Second Lieutenant George Ward Gunn VC MC (26 July 1912 - 21 November 1941) was a British Army officer and an English recipient of the Victoria Cross (VC), the highest and most prestigious award for gallantry in the face of the enemy that can be awarded to British and Commonwealth forces.

==Life==
Gunn was born in Muggleswick, County Durham and moved to Neston as a child with his Australian born father, a general practitioner . He was educated at Sedbergh School and Mostyn House. He joined the Army in 1939, and was commissioned as a second lieutenant the following year.

He was 29 years old, and a second lieutenant in the 3rd Regiment Royal Horse Artillery, British Army during World War II when the action took place for which he was awarded the VC.

During the British attempt to relieve the siege of Tobruk, the Germans counter-attacked near the airfield of Sidi Rezegh.

On 21 November 1941 at Sidi Rezegh, Gunn was the commander of A Troop of J Battery. These four QF 2 pounder anti-tank guns mounted portee on trucks were part of a battery of twelve guns attached to the Rifle Brigade.

An attack earlier in the day was driven off but the main attack was by 60 German tanks. Gunn - in an unarmoured vehicle - drove between the guns under his command, encouraging and reorganising them as the battle progressed. Three guns had been knocked out and their crews fatally wounded when the last was hit. Except the sergeant, the crew were dead or disabled and the vehicle set alight. The battery commander Major Pinney attacked the flames and Gunn crossed the enemy fire to join him. Gunn took over the gun aiming and firing it with the sergeant acting as his loader. Despite enemy fire and the danger of the flames exploding the ammunition with which the portee was loaded, Gunn fired 40- 50 rounds from the QF 2 pounder gun and set two enemy tanks on fire before he himself was killed by being shot through the head.

After he was killed, the battery commander took over the gun and continued the action. As a result of the battery's actions, it was given the honour title "Sidi Rezegh".

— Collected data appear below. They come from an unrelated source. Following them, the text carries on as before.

(* ===== verification/StateMerklePrunerTheorems.v ===== *)
(** * Pruning: theorems

    Safety, completeness, the managers, and what is saved for the next start; with a
    database in memory for the witnesses.  What an incomplete run leaves behind is in
    [NodeRestartTheorems]. *)
From stdpp Require Import base list numbers strings option gmap sorting.
From Stdlib Require Import ZArith Lia Bool Sorted.
From S2P Require Import Prelude Hash ToyHash SparseMerkleProof SparseSpec SparseFacts SparseTheorems NibblePath NibblePathFacts ByteCodec JellyfishNode JellyfishNodeFacts JellyfishHash JellyfishSpec JellyfishTree JellyfishRead JellyfishRuns JellyfishBatch JellyfishUpdate JellyfishInsert JellyfishCommit JellyfishHistory JellyfishTheorems StateMerkleDb StateMerklePruner StateMerklePrunerFacts StateMerklePrunerProgress.

Section PrunerTheorems.
Context {HV : Type} `{HashValueOps HV} `{HashValueBits HV} `{!HashValueLaws HV} `{CryptoHasher HV}
  `{LeafHasher HV} `{HashValueKeys HV} `{!HashValueKeysLaws HV} `{Itertools} `{!ItertoolsLaws} {K : Type}.
Context {DB : Type} `{SchemaDb HV K DB} `{HB : ByteOrder} `{!ByteOrderLaws} `{!SchemaDbLaws HV K DB}.
Implicit Types (sch : StaleSchema) (self : StateMerkleDb DB) (p : StateMerklePruner) (td : tree_db (HV := HV) (K := K)).

(** C20: Whatever the outcome of a run of the pruner, also when a database fails on the
    way, the databases then hold a reachable database with the same versions, and every
    version from the target version on can be read from them: the value of every key,
    the root hash, and a proof that verifies. *)
Theorem pruner_keeps_versions sch self p td w' r rl : (forall (db : DB) k, is_ok (db_get_node db k) = true) ->
  db_reachable td -> stores self td -> smp_prune sch (self, p) = (w', r) ->
  exists td', db_reachable td' /\ stores (fst w') td' /\ td_versions td' = td_versions td /\
    forall v lvs key, (v, lvs) ∈ td_versions td -> kept td v -> smp_target_version p <= v ->
      readable rl (fst w') v lvs key.
Proof.
  intros Hget Hr Hh E. destruct (smp_prune_safe sch (self, p) td w' r Hr Hh E) as (td' & Hd & Hh').
  pose proof Hd as (Hr' & Hv & _).
  exists td'. split_and!; [done|done|done|]. intros v lvs key Hlv Hold Htv. cbn [snd] in *.
  eapply stored_readable; [done|exact Hh'|]. apply reachable_tree; [done|by rewrite Hv|by eapply deletes_kept].
Qed.

(** C21: On databases that do not fail, the loops of the pruner end and [prune] returns
    the target version; of the index being pruned, exactly the entries from the progress
    up to the target are deleted, in the metadata database and in every shard -- provided
    the metadata database has an entry of every version of which a shard has one. *)
Theorem pruner_completes sch self p : db_works DB -> all_ok self -> (0 < length (smdb_dbs self))%nat ->
  Forall (fun i => (slot self (Some i) < length (smdb_dbs self))%nat) (shard_pruners p) ->
  0 <= smp_progress p < smp_target_version p -> u64_ok (smp_target_version p) ->
  (forall e, stale_at sch self 0 e -> smp_progress p <= stale_since_version e ->
    smp_next_version p <= stale_since_version e) ->
  covered sch self (shard_pruners p) (smp_progress p) (smp_target_version p) ->
  exists self' p', smp_prune sch (self, p) = ((self', p'), Ok (smp_target_version p)) /\
    smp_progress p' = smp_target_version p /\
    forall j e, stale_at sch self' j e <-> stale_at sch self j e /\
      ~ (handled self (shard_pruners p) j /\ smp_progress p <= stale_since_version e <= smp_target_version p).
Proof.
  intros Hw Hok Hlen Hsh Hpt Htu Hnv Hcov.
  destruct (prune_loop_works sch Hw (smp_target_version p) Htu (prune_fuel (smp_progress p) (smp_target_version p))
    (smp_progress p) self p) as (self' & p' & E & Hp' & _ & _ & _ & Hst); [lia|done|done|done|done|done| |].
  { left. unfold prune_fuel. lia. }
  exists self', p'. split_and!.
  - unfold smp_prune. rewrite (pbind_Ok _ _ _ (self, p) (smp_progress p)) by done.
    rewrite (pbind_Ok _ _ _ (self, p) (smp_target_version p)) by done. rewrite (proj2 (Z.leb_gt _ _)) by lia.
    by rewrite (pbind_Ok _ _ _ (self', p') tt).
  - apply Hp'. lia.
  - intros j e. rewrite Hst. unfold between, end_version. by rewrite (proj2 (Z.ltb_lt _ _)) by lia.
Qed.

The official announcement in the London Gazette of the award said of him "Second-Lieutenant Gunn showed the most conspicuous courage in attacking this large number of enemy tanks with a single unarmoured gun, and his utter disregard for extreme danger was an example which inspired all who saw it. He remained undismayed by intense fire and overwhelming odds, and his gallant resistance only ceased with his death. But for this very gallant action the enemy tanks would undoubtedly have over-run our position."

A memorial to Gunn stands in his old school, Sedbergh, and at Mostyn House commemorating his brave deeds. A street was named in his honour in Neston ("Gunn Grove"), a JLRRA training troop was created in his name (Gunn Troop 33 Campbell Battery RA) and a memorial was placed in the Parish Church, (St Mary & St Helen's).

==The medal==
His Victoria Cross is displayed at the Royal Artillery Museum in Woolwich, England.